▸ Requirement
Copy out all lines from the material that contain the string "data".

▸ Material supplied
=== Begin Enclosure ===

Lemma unmasked_others c did d k r :
  cf_ok typed c -> live c did d -> aget (data c) k = Some r ->
  unmasked (filters c) (d_zero d) k = selected_but c did r.
Proof.
  intros Hc Hl Hr. pose proof (ck_base _ _ Hc) as Hbase. pose proof (bk_kind_ok _ _ Hbase) as Hkd.
  pose proof (kind_width_range _ Hkd). pose proof (aget_Some _ _ _ Hr) as Hk. rewrite <- (bk_n _ _ Hbase) in Hk.
  destruct (aget_is_Some (tcells (filters c)) k) as [x Hx].
  { pose proof (bk_len _ _ Hbase). unfold tlen in *. lia. }
  destruct (ck_dims _ _ Hc _ _ Hl) as [Hz _ _ _ _ (b0 & Hb0 & Hone & _ & _)].
  unfold unmasked. rewrite Hx. apply eq_true_iff_eq. rewrite Z.eqb_eq, selected_but_spec, and_zero_bits, Hz, Hone. split.
  - intros Hall e de Hle Hne. destruct (ck_dims _ _ Hc _ _ Hle) as [_ _ _ _ _ (b & Hb & Ho & _ & Hbits) _].
    specialize (Hall b ltac:(lia)). rewrite (Hbits k r x Hk Hr Hx), testbit_js_not, testbit_bit_one in Hall by lia.
    destruct (decide (b = b0)) as [->|Hbb].
    { exfalso. apply Hne. apply (ck_unique _ _ Hc e did de d); congruence. }
    rewrite bool_decide_false, andb_true_r in Hall by done. by apply negb_false_iff.
  - intros Hall b Hb. rewrite testbit_js_not, testbit_bit_one by lia. destruct (decide (b = b0)) as [->|Hbb].
    { by rewrite bool_decide_true, andb_false_r. }
    rewrite bool_decide_false, andb_true_r by done.
    destruct (decide (b < kind_width (tkind (filters c)))) as [Hlt|].
    2: { apply (cell_ok_high (tkind (filters c))); [done|by eapply (bk_cells _ _ Hbase)|lia]. }
    destruct (Z.testbit (m c) b) eqn:Hm; [|apply (ck_unused _ _ Hc b k x); done || lia].
    destruct (ck_owned _ _ Hc b ltac:(lia) Hm) as (e & de & Hle & Ho).
    destruct (ck_dims _ _ Hc _ _ Hle) as [_ _ _ _ _ (b' & Hb' & Ho' & _ & Hbits)].
    assert (b = b') as -> by (apply bit_one_inj; [lia..|congruence]).
    rewrite (Hbits k r x) by done. apply negb_false_iff, (Hall e); [done|]. intros ->.
    destruct Hle as [Hd1 _], Hl as [Hd2 _]. assert (de = d) as -> by congruence.
    apply Hbb, bit_one_inj; [lia..|congruence].
Qed.

(** ** Computing the values *)

Section reset.
Context c g (w : R -> Z) (mask : Z) (idx : Z -> js Z).
Context (Hbase : base_ok typed c) (Hw : lawful (g_reduce g) w) (Hk : g_k g = alen (g_groups g)).
Context (Hidx : forall k, 0 <= k < n c -> idx k = Ret (groupof g k) /\ 0 <= groupof g k < g_k g).
Abbreviation keys := (kv_key <$> g_groups g).

(** Every value is set to the initial one. *)
Lemma reset_start :
  wp (for_ 0 (g_k g) (fun i gs =>
        e ← rd gs i;
        wr gs i (KV (kv_key e) (Some (reduceInitial (g_reduce g))))) (g_groups g))
     (fun gs => gs_vals keys gs (fun _ => reduceInitial (g_reduce g))).
Proof.
  pose proof (alen_nonneg (g_groups g)). eapply wp_mono.
  - apply (wp_for (fun i gs => kv_key <$> gs = keys /\
      forall j e, aget gs j = Some e -> j < i -> kv_value e = Some (reduceInitial (g_reduce g)))); [lia| |].
    + split; [done|]. intros j e Hj%aget_Some. lia.
    + intros i gs Hi [Hkeys Hv]. assert (alen gs = alen (g_groups g)) as Hl.
      { apply (f_equal length) in Hkeys. rewrite !length_fmap in Hkeys. unfold alen. by rewrite Hkeys. }
      apply wp_bind, wp_rd; [lia|]. intros e He. apply wp_wr; [lia|]. split.
      * rewrite <- Hkeys. unfold aupd, aget in *. destruct (Z.leb_spec 0 i); [|lia].
        rewrite list_fmap_insert. apply list_insert_id. by rewrite list_lookup_fmap, He.
      * intros j e' Hj Hlt. rewrite aget_aupd in Hj by lia. case_decide; [by injection Hj as <-|]. apply (Hv j); [done|lia].
  - intros gs [Hkeys Hv]. split; [done|]. intros i e Hi. apply (Hv i e Hi). apply aget_Some in Hi.
    apply (f_equal length) in Hkeys. rewrite !length_fmap in Hkeys. unfold alen in *. lia.
Qed.

(** Then every record that the other filters let pass is added. *)
Lemma reset_records gs :
  gs_vals keys gs (fun _ => reduceInitial (g_reduce g)) ->
  wp (for_ 0 (n c) (fun j gs =>
        x ← trd (filters c) j;
        if truthy (js_and x mask) then Ret gs
        else
          i ← idx j;
          e ← rd gs i;
          r ← rd (data c) j;
          wr gs i (reduce_kv (reduceAdd (g_reduce g)) e r)) gs)
     (fun gs' => gs_vals keys gs' (fun i =>
        reduceInitial (g_reduce g) + total (share c g w i) (filters c) mask (seqZ 0 (n c)))).
Proof.
  intros Hgs. apply (wp_for (fun j gs => gs_vals keys gs (fun i =>
    reduceInitial (g_reduce g) + total (share c g w i) (filters c) mask (seqZ 0 j)))); [by eapply bk_nonneg| |].
  { eapply gs_vals_ext; [done|]. intros i _. unfold total. simpl. lia. }
  intros j gs' Hj Hg'. destruct (aget_is_Some (tcells (filters c)) j) as [x Hx].
  { pose proof (bk_len _ _ Hbase). unfold tlen in *. lia. }
  destruct (aget_is_Some (data c) j) as [r Hr]; [by rewrite <- (bk_n _ _ Hbase)|].
  destruct (Hidx j Hj) as [Hi Hib]. unfold trd. rewrite (rd_Some _ _ _ Hx). simpl. unfold truthy.
  assert (seqZ 0 (j + 1) = seqZ 0 j ++ [j]) as -> by by rewrite seqZ_app by lia.
  destruct (Z.eqb_spec (js_and x mask) 0) as [E|E]; cbn [negb].
  - rewrite Hi. simpl. eapply wp_mono.
    + eapply (reduce_step c keys gs' _ (groupof g j) j r _ (w r)); try done.
      * rewrite (gs_vals_alen _ _ _ Hg'). unfold alen in *. rewrite length_fmap. lia.
      * intros v. apply Hw.
    + intros gs2 Hg2. eapply gs_vals_ext; [exact Hg2|]. intros i _. simpl.
      rewrite (total_snoc _ _ _ _ _ _ Hx), E. unfold share at 3. rewrite (amount_Some _ _ _ _ Hr). simpl. lia.
  - simpl. eapply gs_vals_ext; [done|]. intros i _. rewrite (total_snoc _ _ _ _ _ _ Hx).
    destruct (Z.eqb_spec (js_and x mask) 0); [done|]. simpl. lia.
Qed.
End reset.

=== End Enclosure ===

▸ Answer box
  cf_ok typed c -> live c did d -> aget (data c) k = Some r ->
          r ← rd (data c) j;
  destruct (aget_is_Some (data c) j) as [r Hr]; [by rewrite <- (bk_n _ _ Hbase)|].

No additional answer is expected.